(269b) Engineering the Type III Secretion Apparatus for Increased Protein Export

Authors: 
Metcalf, K. J., University of California, Berkeley
Azam, A., University of California Berkeley
Valdivia, E., University of California, Berkeley
Tullman-Ercek, D., University of California, Berkeley
Bacterial hosts are attractive for heterologous protein production because they are robust, easy to manipulate, and inexpensive to culture. Protein production traditionally occurs in the cytoplasm; product recovery requires cell lysis and several downstream purification steps, often including refolding. To avoid these challenges, it is desirable to develop a system to export proteins directly to the extracellular space. We use synthetic biology and protein engineering techniques to optimize the Salmonella enterica type III secretion system (T3SS) to export high titers of heterologous protein cargo.
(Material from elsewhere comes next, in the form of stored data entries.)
(** The master's Watch of a section measured by two threads under the
    FLOPS group, stopped and not merged yet, and the Watch thread 1
    holds for the same section. *)
Definition watch_master : PerfWatch.t :=
  watch_two_threads |> PerfWatch.set_my_papi scratch_two_threads.

Definition probe_thread (thread : Z) : Probe :=
  {| getTime := 0%float; papi_read := fun _ _ => 0;
     omp_in_parallel := true; omp_get_thread_num := thread |}.

Definition watch_worker (thread : Z) : PerfWatch.t :=
  watch_two_threads
    |> PerfWatch.set_my_thread thread |> PerfWatch.set_m_in_parallel true
    |> PerfWatch.set_my_papi
         {| num_events := 3; accumu := fun _ => 0; v_sorted := fun _ => 0%float;
            th_values := fun _ _ => 0;
            th_accumu := fun j i => 100 * Z.of_nat j + Z.of_nat i;
            th_v_sorted := fun j i => nth i [4; 0.5; 8]%float 0%float |}.

(** A probe whose counters of thread [j] read [c * (j + 1) + i] for
    event [i], at time [now]. *)
Definition probe_counting (now : double) (c : Z) : Probe :=
  {| getTime := now;
     papi_read := fun j i => c * (Z.of_nat j + 1) + Z.of_nat i;
     omp_in_parallel := false; omp_get_thread_num := 0 |}.

(** ** Statistics in the words of the spec

    Sums of doubles are accumulated from 0 in the order of the ranks. *)

Definition fsum (l : list double) : double := fold_left PrimFloat.add l 0%float.

(** Arithmetic mean over [n] processes. *)
Definition mean (l : list double) (n : Z) : double :=
  (fsum l / double_of_Z n)%float.

(** Sample standard deviation (divisor [n - 1]) when [n > 1], else 0. *)
Definition sample_sd (l : list double) (n : Z) : double :=
  if 1 <? n then
    sqrt (fsum (map (fun x => (x - mean l n) * (x - mean l n))%float l)
          / double_of_Z (n - 1))%float
  else 0%float.

(** * Notions used in the statements

    Closed forms of what the loops of the measurement engine compute. *)

Section WatchNotions.
Import PerfWatch.
Context (cfg : BuildConfig) (hwpc_group : hwpc_group_chooser).

(** [m_flop] after either stop routine. *)
Definition flop_after (f : double) (n : Z) (w : t) : double :=
  if user_mode hwpc_group w then (m_flop w + f * double_of_Z n)%float else m_flop w.

(** The running maximum of the last block. *)
Definition run_max (l : list double) (c : double) : double :=
  fold_left (fun comm_max t => if (comm_max <? t)%float then t else comm_max) l c.

(** A loop body that rewrites [accumu[i]] from its old value and the
    (fixed) thread counters. *)
Definition writes_event (H : nat -> (nat -> nat -> Z) -> Z -> Z)
    (body : nat -> pmlib_papi_chooser -> pmlib_papi_chooser) : Prop :=
  forall i p, exists acc,
    body i p = set_accumu acc p
    /\ acc i = H i (th_accumu p) (accumu p i)
    /\ (forall e, e <> i -> acc e = accumu p e).

(** The inner accumulation: [accumu[i] += th_accumu[f j][i]] for
    [j < k]. *)
Definition add_rows (f : nat -> nat) (k : nat) (th : nat -> nat -> Z) (i : nat) (a : Z) : Z :=
  fold_left (fun a j => wrap_long (a + th (f j) i)) (seq 0 k) a.

(** The same sum without wrap-around. *)
Definition sum_rows (f : nat -> nat) (k : nat) (th : nat -> nat -> Z) (i : nat) : Z :=
  fold_left (fun a j => a + th (f j) i) (seq 0 k) 0.
(** * basketball_ref_webscraper: a shallow embedding of [webscraper.py]

    The development follows the layout of the Python module:

    - [Py]: the built-in string operations the module calls ([strip],
      slicing, [split], [replace], [int], [str], [re.search] with the one
      pattern used, [datetime.strptime] with the one format used);
    - [Soup]: the BeautifulSoup tree and the navigation calls the module
      makes on it ([find], [find_all], [.text], [.string], [.get], [[...]]);
    - [HtmlParser]: a small HTML reader, only used to run the extractors on
      concrete pages; every theorem is stated for an arbitrary parser, which
      gives the tree of a markup or raises;
    - [Fetcher]: the three decorators of [make_request] (tenacity's [retry],
      ratelimit's [sleep_and_retry] and [limits]) over an explicit clock;
    - the extractors [get_boxscore], [get_roster], [get_injury_report],
      [get_all_schedule], [get_team_schedule], [get_match_data].

    Python strings are Rocq strings; a character stands for a code point
    below 256. Exceptions are values of [exn]; a call that can raise returns
    a [result]. *)

From stdpp Require Import base strings list gmap.
From Stdlib Require Import ZArith QArith Lqa Lia Ascii DecimalString.

Set Warnings "-register-all".

Local Open Scope Z_scope.

(** ** Exceptions and results *)

(** The exception classes that can leave the module's functions, with the
    three classes of [requests.exceptions] that matter to the retry
    predicate. [OtherException] is any class outside these. *)
Inductive exn : Type :=
  | AttributeError
  | IndexError
  | KeyError
  | TypeError
  | ValueError
  | RequestException
  | ConnectionError
  | Timeout
  | OtherException (name : string).

Inductive result (A : Type) : Type :=
  | Ok (a : A)
  | Raise (e : exn).

Arguments Ok {A} a.
Arguments Raise {A} e.

Definition rbind {A B : Type} (r : result A) (k : A -> result B) : result B :=
  match r with
  | Ok a => k a
  | Raise e => Raise e
  end.

Definition rmap {A B : Type} (f : A -> B) (r : result A) : result B :=
  rbind r (fun a => Ok (f a)).

(** [x or_raise e]: the value of an optional, or the exception Python raises
    when the optional is [None] and the next operation is applied to it. *)
Definition or_raise {A : Type} (o : option A) (e : exn) : result A :=
  match o with
  | Some a => Ok a
  | None => Raise e
  end.

#[global] Instance result_ret : MRet result := @Ok.
#[global] Instance result_bind : MBind result := fun A B k r => rbind r k.
#[global] Instance result_fmap : FMap result := @rmap.

Fixpoint rmapM {A B : Type} (f : A -> result B) (l : list A) : result (list B) :=
  match l with
  | [] => Ok []
  | x :: l' =>
      rbind (f x) (fun y => rbind (rmapM f l') (fun ys => Ok (y :: ys)))
  end.

(** ** Python string operations *)

Module Py.

Definition code (c : ascii) : nat := nat_of_ascii c.

(** [str.isspace] on code points below 256. *)
Definition isspace (c : ascii) : bool :=
  let n := code c in
  ((9 <=? n) && (n <=? 13))%nat || ((28 <=? n) && (n <=? 32))%nat
  || (n =? 133)%nat || (n =? 160)%nat.

Definition isdigit (c : ascii) : bool :=
  let n := code c in ((48 <=? n) && (n <=? 57))%nat.

Definition digit_value (c : ascii) : Z := Z.of_nat (code c) - 48.
(** C8, amended.  Whatever the attempts meet, the batch of company pages
    yields one record for each URL, in order: the record of the data read
    when an attempt read a title and a description or a link, and otherwise
    the placeholder made of the batch label, a title made from the URL and
    the URL; these records have no error field.  The result of the LinkedIn
    extraction always has an error field, and this field is [None] exactly
    when a URL was given and an attempt within the budget read a page that
    does not say it is missing. *)
Theorem failures_do_not_abort_batch
        (batch_name : str)
        (world : nat -> nat -> YCScraperUniversal.attempt_outcome)
        (urls : list str)
        (li_world : nat -> LinkedInScraper.attempt_outcome)
        (linkedin_url : LinkedInScraper.url_arg)
        (li_batch : str) (retries : nat) :
  let records :=
    fst (YCScraperUniversal.scrape_batch batch_name world urls) in
  let result :=
    fst (LinkedInScraper.scrape_linkedin_company
           li_world linkedin_url li_batch retries) in
  records
  = map (fun '(i, url) =>
           YCScraperUniversal.record_of
             batch_name url (YCScraperUniversal.details_of world i))
        (combine (seq 0 (length urls)) urls)
  /\ map (dict_get "YC Page") records = map (fun url => Some (VStr url)) urls
  /\ forallb (fun r => negb (has_key "Error" r)) records = true
  /\ has_key "error" result = true
  /\ (dict_get "error" result = Some VNone
      <-> (exists c s, linkedin_url = LinkedInScraper.UStr (c :: s))
          /\ Spec.some_attempt_succeeds li_world retries).
Proof.
  cbv zeta.
  assert (Hrecords :
            fst (YCScraperUniversal.scrape_batch batch_name world urls)
            = map (fun '(i, url) =>
                     YCScraperUniversal.record_of
                       batch_name url (YCScraperUniversal.details_of world i))
                  (combine (seq 0 (length urls)) urls)).
  { unfold YCScraperUniversal.scrape_batch.
    now rewrite scrape_loop_records. }
  split; [exact Hrecords |]. rewrite Hrecords. split; [| split; [| split]].
  - rewrite map_map.
    rewrite <- (map_combine_seq
                  (fun j url =>
                     dict_get "YC Page"
                       (YCScraperUniversal.record_of
                          batch_name url
                          (YCScraperUniversal.details_of world j)))
                  (fun url => Some (VStr url)) urls
                  (fun j a => record_page _ _ _) 0).
    apply map_ext. now intros [j url].
  - apply forallb_forall. intros r Hr.
    apply in_map_iff in Hr. destruct Hr as ([j url] & <- & _).
    now rewrite record_has_no_error.
  - unfold LinkedInScraper.scrape_linkedin_company.
    destruct linkedin_url as [| | [| c s]]; try reflexivity.
    apply attempts_has_error.
  - unfold LinkedInScraper.scrape_linkedin_company,
      Spec.some_attempt_succeeds.
    destruct linkedin_url as [| | [| c s]];
      try (split; [discriminate | intros [(c & s & Hurl) _]; discriminate]).
    rewrite attempts_error by reflexivity. split.
    + intros (k & text & Hk & Hload & Hfound & Hbefore).
      split; [now eexists _, _ |].
      exists k, text. repeat split; try lia; try apply Hfound; auto.
      intros j Hj. apply Hbefore. lia.
    + intros (_ & k & text & Hk & Hload & Hfound & Hbefore).
      exists k, text. repeat split; try lia; try apply Hfound; auto.
      intros j Hj. apply Hbefore. lia.
Qed.

End StoreProps.

(* ================================================================== *)
(** * More on the strings *)
(* ================================================================== *)

Module PyFacts.
Import Py PyProps Notions.

(** ** Prefixes and substrings *)

Lemma startswith_app p r : startswith p (p ++ r) = true.
Proof.
  induction p as [| a p IH]; simpl; [reflexivity |].
  now rewrite N.eqb_refl, IH.
Qed.

Lemma startswith_spec p s :
  startswith p s = true <-> exists r, s = p ++ r.
Proof.
  split.
  - revert s. induction p as [| a p IH]; intros s H.
    + now exists s.
    + destruct s as [| b s]; [discriminate |]. simpl in H.
      apply andb_true_iff in H. destruct H as [Hab H].
      apply N.eqb_eq in Hab. subst b.
      destruct (IH s H) as [r ->]. now exists r.
  - intros [r ->]. apply startswith_app.
Qed.

Lemma contains_eq p s :
  contains p s
  = startswith p s || match s with [] => false | _ :: s' => contains p s' end.
Proof. destruct s; reflexivity. Qed.

Lemma contains_spec p s :
  contains p s = true <-> exists a b, s = a ++ p ++ b.
Proof.
  split.
  - induction s as [| c s IH]; rewrite contains_eq; intro H;
      apply orb_true_iff in H; destruct H as [H | H]; try discriminate.
    + apply startswith_spec in H. destruct H as [r H]. now exists [], r.
    + apply startswith_spec in H. destruct H as [r H]. now exists [], r.
    + destruct (IH H) as (a & b & ->). now exists (c :: a), b.
  - intros (a & b & ->). induction a as [| c a IH].
    + rewrite contains_eq. simpl app. now rewrite startswith_app.
    + rewrite contains_eq. simpl. rewrite IH. apply orb_true_r.
Qed.

(** Text around a string does not hide what it contains. *)
Lemma contains_app p s before after :
  contains p s = true -> contains p (before ++ s ++ after) = true.
Proof.
  rewrite !contains_spec. intros (a & b & ->).
  exists (before ++ a), (b ++ after). now rewrite <- !app_assoc.
Qed.

(** ** Lower case *)

Lemma lower_app a b : lower (a ++ b) = lower a ++ lower b.
Proof. unfold lower. apply flat_map_app. Qed.

Lemma between_above lo hi c : (hi < c)%N -> between lo hi c = false.
Proof.
  intro H. unfold between. apply andb_false_iff. right.
  now apply N.leb_gt.
Qed.

Lemma eqb_above k c : (k < c)%N -> (c =? k)%N = false.
Proof. intro H. apply N.eqb_neq. lia. Qed.

(** A property of the code points that holds on all that the tables name
    holds on all code points, once it holds beyond them. *)
Lemma by_cases (P : N -> bool) (bound : N) :
  forallb P (map N.of_nat (seq 0 (S (N.to_nat bound)))) = true ->
  (forall c, (bound < c)%N -> P c = true) ->
  forall c, P c = true.
Proof.
  intros Hsmall Hlarge c.
  destruct (N.le_gt_cases c bound) as [Hle | Hgt];
    [| now apply Hlarge].
  rewrite forallb_forall in Hsmall. apply Hsmall.
  apply in_map_iff. exists (N.to_nat c). split; [apply N2Nat.id |].
  apply in_seq. lia.
Qed.

Lemma cp_lower_full_idem c :
  str_eqb (lower (cp_lower_full c)) (cp_lower_full c) = true.
Proof.
  revert c. apply (@by_cases (fun c => str_eqb (lower (cp_lower_full c))
                                              (cp_lower_full c)) 12288%N).
  - vm_compute. reflexivity.
  - intros c Hc.
    unfold lower, cp_lower_full, cp_lower. simpl.
    rewrite !between_above, !eqb_above by lia. simpl.
    rewrite !between_above, !eqb_above by lia. apply str_eqb_refl.
Qed.
(** * Paragraph extraction of epub.js' Rendition (src/rendition.js)

    A shallow embedding of [getCurrentViewText], [getCurrentViewParagraphs],
    [_getParagraphsFromRange], [_getTextNodesInRange] and
    [_findContainingBlockElement], over a model of the DOM interfaces they
    call (Range, TreeWalker, Node), followed by the properties of the
    specification that hold or fail on them; then
    [determineLayoutProperties], [flow], [direction], [located],
    [currentLocation], [reportLocation] and [highlightElement], with
    further properties of all of these. *)

From Stdlib Require Import Ascii String.
From stdpp Require Import base option list strings pretty sorting.

(** ** JavaScript strings

    A string is a sequence of code units; one [ascii] stands for one code
    unit below 256. *)
Module Js.

(** White space of [String.prototype.trim] and of the regular expression
    class [\s], among the code units below 256: TAB, LF, VT, FF, CR, SP and
    NBSP. *)
Definition isWhiteSpace (c : ascii) : bool :=
  let n := nat_of_ascii c in
  ((9 <=? n) && (n <=? 13) || (n =? 32) || (n =? 160))%nat.

Fixpoint trimStart (s : string) : string :=
  match s with
  | EmptyString => EmptyString
  | String c s' => if isWhiteSpace c then trimStart s' else s
  end.

Fixpoint trimEnd (s : string) : string :=
  match s with
  | EmptyString => EmptyString
  | String c s' =>
      match trimEnd s' with
      | EmptyString => if isWhiteSpace c then EmptyString else String c EmptyString
      | t => String c t
      end
  end.

Definition trim (s : string) : string := trimEnd (trimStart s).

(** [s.substring(a, b)]: both indices are clamped to the length and swapped
    when [a > b]. *)
Definition substring (s : string) (a b : nat) : string :=
  let a' := a `min` String.length s in
  let b' := b `min` String.length s in
  String.substring (a' `min` b') ((a' `max` b') - (a' `min` b')) s.

(** [s.substring(a)]. *)
Definition substringFrom (s : string) (a : nat) : string :=
  substring s a (String.length s).

(** [!s] on a string: only the empty string is falsy. *)
Definition falsy (s : string) : bool :=
  match s with EmptyString => true | _ => false end.

(** [s.replace(/\s+/g, " ")]: every maximal run of white space becomes one
    space. *)
Fixpoint collapseWhiteSpace (s : string) : string :=
  match s with
  | EmptyString => EmptyString
  | String c s' =>
      if isWhiteSpace c then
        match s' with
        | String d _ =>
            if isWhiteSpace d then collapseWhiteSpace s'
            else String " " (collapseWhiteSpace s')
        | EmptyString => String " " EmptyString
        end
      else String c (collapseWhiteSpace s')
  end.

(** The normalisation the tests apply before comparing texts:
    [s.replace(/\s+/g, " ").trim()]. *)
Definition normalize (s : string) : string := trim (collapseWhiteSpace s).

(** A string that is empty or holds white space only. *)
Fixpoint isBlank (s : string) : bool :=
  match s with
  | EmptyString => true
  | String c s' => isWhiteSpace c && isBlank s'
  end.

(** [xs.join(sep)]. *)
Fixpoint join (sep : string) (xs : list string) : string :=
  match xs with
  | [] => EmptyString
  | [x] => x
  | x :: xs' => x +:+ sep +:+ join sep xs'
  end.

End Js.

(** ** The DOM tree

    A document is a tree whose root is the Document node; a node is referred
    to by the child indices that lead to it from the root, so that two
    references are the same node exactly when they are equal lists. *)
#[warnings="-register-all"] Inductive Node : Type :=
| Text (data : string)
| Element (tagName : string) (childNodes : list Node).

Definition NodeRef : Type := list nat.

Fixpoint nodeAt (n : Node) (r : NodeRef) : option Node :=
  match r with
  | [] => Some n
  | i :: r' =>
      match n with
      | Text _ => None
      | Element _ cs => c ← cs !! i; nodeAt c r'
      end
  end.

(** [node.length]: the number of code units of a Text node, the number of
    children of any other node. *)
Definition nodeLength (n : Node) : nat :=
  match n with
  | Text d => String.length d
  | Element _ cs => length cs
  end.

(** [node.textContent], or the empty string, as the source reads it on
    Text nodes. *)
Definition textContent (doc : Node) (r : NodeRef) : string :=
  match nodeAt doc r with
  | Some (Text d) => d
  | _ => EmptyString
  end.

Definition isText (doc : Node) (r : NodeRef) : bool :=
  match nodeAt doc r with Some (Text _) => true | _ => false end.

Definition parentNode (r : NodeRef) : option NodeRef :=
  match r with
  | [] => None
  | _ => Some (removelast r)
  end.

(** [node.parentElement]: the parent, unless it is the Document. *)
Definition parentElement (r : NodeRef) : option NodeRef :=
  match parentNode r with
  | Some [] => None
  | p => p
  end.

(** [node.ownerDocument]: null on the Document itself. *)
Definition ownerDocument (r : NodeRef) : option NodeRef :=
  match r with
  | [] => None
  | _ => Some []
  end.

(** The references collected below the children [cs] of a node, the first
    of which has index [i]: those of each child, behind the child's index. *)
Definition belowChildren (collect : Node → list NodeRef) : nat → list Node → list NodeRef :=
  fix children (i : nat) (cs : list Node) : list NodeRef :=
    match cs with
    | [] => []
    | c :: cs' => ((i ::.) <$> collect c) ++ children (S i) cs'
    end.

(** The Text nodes of the subtree of [n], in tree order, each by its
    reference relative to [n]. *)
Fixpoint textNodesOf (n : Node) : list NodeRef :=
  match n with
  | Text _ => [[]]
  | Element _ cs => belowChildren textNodesOf 0 cs
  end.

(** ** Boundary points and ranges *)

Definition BoundaryPoint : Type := NodeRef * nat.
(** [s'] records everything [s] records: no flag of [s] is cleared and
    every list of [s] is the beginning of the list of [s']. *)
Definition grows (s s' : basic_checks) : Prop :=
  flag_le (security_context_present s) (security_context_present s')
  /\ flag_le (run_as_non_root s) (run_as_non_root s')
  /\ flag_le (resource_limits_set s) (resource_limits_set s')
  /\ flag_le (readiness_probes_set s) (readiness_probes_set s')
  /\ flag_le (liveness_probes_set s) (liveness_probes_set s')
  /\ flag_le (network_policies_present s) (network_policies_present s')
  /\ flag_le (service_account_set s) (service_account_set s')
  /\ extends (privileged_containers s) (privileged_containers s')
  /\ extends (host_network_usage s) (host_network_usage s')
  /\ extends (host_path_volumes s) (host_path_volumes s')
  /\ extends (secrets_in_env s) (secrets_in_env s')
  /\ extends (capabilities_added s) (capabilities_added s')
  /\ extends (image_pull_policy s) (image_pull_policy s')
  /\ extends (trusted_registry s) (trusted_registry s').

(** [m] only adds to the record. *)
Definition extensive {A} (m : Exc basic_checks A) : Prop :=
  forall s, grows s (fst (m s)).

(** [m] keeps the property [P] of the state. *)
Definition keeps {S A} (P : S -> Prop) (m : Exc S A) : Prop :=
  forall s, P s -> P (fst (m s)).

(** Non-root enforcement is only recorded together with a security
    context. *)
Definition context_seen (s : basic_checks) : Prop :=
  run_as_non_root s = true -> security_context_present s = true.

End Findings.

(** ** Docker image names ([config.py], [DockerConfig]) *)

Module DockerConfig.

Definition DEFAULT_TAG : string := "latest".

(** [os.getenv("DOCKER_REGISTRY", "registry.mts.ru")] and
    [os.getenv("DOCKER_ORGANIZATION", "telecom")] when the variables are
    not set. *)
Definition default_registry : string := "registry.mts.ru".
Definition default_organization : string := "telecom".

Section Names.
Variable REGISTRY : string.
Variable ORGANIZATION : string.

(** [get_image_name]; [tag or DEFAULT_TAG] replaces a missing or empty
    tag. *)
Definition get_image_name (component_type : string) (tag : option string)
  : string :=
  let tag := match tag with
             | Some t => if String.eqb t "" then DEFAULT_TAG else t
             | None => DEFAULT_TAG
             end in
  REGISTRY ++ "/" ++ ORGANIZATION ++ "/" ++ component_type ++ ":" ++ tag.

End Names.
End DockerConfig.

(** ** Security fixes ([security_analyzer.py]) *)

Module SecurityFixes.
Import TelecomGenerator.

Definition lower_char (a : ascii) : ascii :=
  let n := nat_of_ascii a in
  if ((65 <=? n) && (n <=? 90))%nat then ascii_of_nat (n + 32) else a.

(** [s.lower()] on a text of ASCII characters; used where a concrete
    [lower] is needed. *)
Fixpoint ascii_lower (s : string) : string :=
  match s with
  | EmptyString => EmptyString
  | String a s' => String (lower_char a) (ascii_lower s')
  end.

Definition auto_fixable_types : list string :=
  ["add_security_context"; "add_resource_limits"; "add_network_policy"].

Section Fixes.
(** [str.lower], whatever it does to characters outside ASCII. *)
Variable lower : string -> string.

(** [v.lower()]; only a string has [lower]. *)
Definition lower_of (v : value) : option string :=
  match v with
  | VStr s => Some (lower s)
  | _ => None
  end.

(** [_determine_fix_type]. *)
Definition _determine_fix_type (issue : value) : option string :=
  Py.get issue "issue" (VStr "") >>= lower_of >>= fun issue_text =>
  Some (if PyStr.contains "security context" issue_text
           || PyStr.contains "runasnonroot" issue_text
        then "add_security_context"
        else if PyStr.contains "privileged" issue_text
        then "remove_privileged"
        else if PyStr.contains "secret" issue_text
                || PyStr.contains "password" issue_text
        then "move_to_secret"
        else if PyStr.contains "network policy" issue_text
        then "add_network_policy"
        else if PyStr.contains "resource limit" issue_text
        then "add_resource_limits"
        else "manual_review_required").

(** [_is_auto_fixable]. *)
Definition _is_auto_fixable (issue : value) : option bool :=
  option_map (fun t => existsb (String.eqb t) auto_fixable_types)
             (_determine_fix_type issue).

End Fixes.

Definition patch_add_context (affected : string) : string :=
  "kubectl patch deployment " ++ affected ++ " --type=json -p='[{"
  ++ quoted "op" ++ ":" ++ quoted "add" ++ ","
  ++ quoted "path" ++ ":" ++ quoted "/spec/template/spec/securityContext" ++ ","
  ++ quoted "value" ++ ":{" ++ quoted "runAsNonRoot" ++ ":true,"
  ++ quoted "runAsUser" ++ ":1000}}]'".

Definition patch_remove_privileged (affected : string) : string :=
  "kubectl patch deployment " ++ affected ++ " --type=json -p='[{"
  ++ quoted "op" ++ ":" ++ quoted "remove" ++ ","
  ++ quoted "path" ++ ":"
  ++ quoted "/spec/template/spec/containers/0/securityContext/privileged"
  ++ "}]'".

Definition set_resource_limits (affected : string) : string :=
  "kubectl set resources deployment " ++ affected
  ++ " --limits=cpu=1,memory=1Gi --requests=cpu=100m,memory=128Mi".

(** One entry of the list [_generate_security_fixes] returns. *)
Record security_fix : Type := {
  fix_issue : value;
  fix_severity : value;
  fix_affected : value;
  fix_type : string;
  auto_applicable : bool;
  kubectl_command : option string
}.

Section Commands.
(** [str.lower]. *)
Variable lower : string -> string.
(** [str(v)], what an f-string writes for [{v}]. *)
Variable format : value -> string.

(** [_generate_kubectl_fix]: [Some None] is the returned [None]. *)
Definition _generate_kubectl_fix (issue : value) : option (option string) :=
  _determine_fix_type lower issue >>= fun fix_type =>
  Py.get issue "affected" (VStr "") >>= fun affected =>
  Some (if String.eqb fix_type "add_security_context"
        then Some (patch_add_context (format affected))
        else if String.eqb fix_type "remove_privileged"
        then Some (patch_remove_privileged (format affected))
        else if String.eqb fix_type "add_resource_limits"
        then Some (set_resource_limits (format affected))
        else None).

(** The dictionary built for one issue. *)
Definition make_fix (issue : value) : option security_fix :=
  Py.get1 issue "issue" >>= fun i =>
  Py.get1 issue "severity" >>= fun s =>
  Py.get1 issue "affected" >>= fun a =>
  _determine_fix_type lower issue >>= fun t =>
  _is_auto_fixable lower issue >>= fun auto =>
  _generate_kubectl_fix issue >>= fun cmd =>
  Some {| fix_issue := i; fix_severity := s; fix_affected := a;
          fix_type := t; auto_applicable := auto; kubectl_command := cmd |}.

(** [_generate_security_fixes]. *)
Definition _generate_security_fixes (llm_analysis : value)
  : option (list security_fix) :=
  Py.get llm_analysis "critical_issues" empty_list >>= Py.iter
  >>= PyExtra.mapM make_fix.

End Commands.

Definition fix_types : list string :=
  ["add_security_context"; "remove_privileged"; "move_to_secret";
   "add_network_policy"; "add_resource_limits"; "manual_review_required"].

End SecurityFixes.

(** What the two image lists of the checks record may hold. *)
Module Registry.

(** The test [_run_basic_checks] makes on an image. *)
Definition trusted_image (image : value) : Prop :=
  PyExtra.str_in "registry.mts.ru" image = Some true
  \/ PyExtra.str_in "docker.io/library" image = Some true.

Section Entries.
Variable format : value -> string.

(** An entry of [image_pull_policy]: the text [name: image] for an image
    that failed both tests. *)
Definition foreign_entry (entry : value) : Prop :=
  exists name image,
    entry = VStr (format name ++ ": " ++ format image)
    /\ Py.truthy image = true
    /\ PyExtra.str_in "registry.mts.ru" image = Some false
    /\ PyExtra.str_in "docker.io/library" image = Some false.

Definition sorted (s : basic_checks) : Prop :=
  Forall (fun image => Py.truthy image = true /\ trusted_image image)
         (trusted_registry s)
  /\ Forall foreign_entry (image_pull_policy s).

End Entries.

(** Wherever [m] runs to its end, it has put [l] at the end of
    [trusted_registry]. *)
Definition appends {A} (l : list value) (m : Exc basic_checks A) : Prop :=
  forall s, ExcM.completes m s = true ->
            trusted_registry (fst (m s)) = (trusted_registry s ++ l)%list.

End Registry.

(** The report of [analyze_costs]. *)
Module Report.
Import CostOptimizer Optimizer.

(** [round(x, 1)]. *)
Definition round1 (x : Q) : Q :=
  (inject_Z (PyNum.round_half_even (x * 10)) / 10)%Q.

(** The dictionary returned with status [analyzed]. *)
Record analysis : Type := {
  current_cost_monthly : Q;
  optimized_cost_monthly : Q;
  savings_monthly : Q;
  savings_yearly : Q;
  savings_percentage : Q;
  optimizations : value;
  optimized_manifests : manifests;
  recommendations : value
}.

(** The two dictionaries [analyze_costs] returns: status [analyzed] and
    status [error]. *)
Inductive outcome : Type :=
  | Analyzed (a : analysis)
  | Error.

Section Analysis.
Variable safe_load_all : string -> option (list value).
Variable dump_all : list value -> string.
Variable self : pricing.
(** The recommendation written when the call to the model fails. *)
Variable failure_note : string.

Definition fallback : value :=
  VDict [("changes", VList []);
         ("recommendations", VList [VStr failure_note]);
         ("total_estimated_savings", VInt 0)].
The type III secretion apparatus is a multimeric protein needle complex that shuttles proteins from the cytoplasm to the extracellular space through a polymeric needle composed of a single protein, PrgI. Mutational studies in homologous T3SSs indicated that single point mutations in the needle protein alter secretion titer, and we hypothesized that we could replicate this behavior in the S. enterica T3SS. We mapped a set of point mutations from these studies to PrgI and identified a hypersecreting mutant. We are now applying protein engineering techniques to create additional hypersecreting mutants of PrgI and increase bulk secretion titer. Removing bottlenecks in protein export advances development of the T3SS as a general platform for protein production.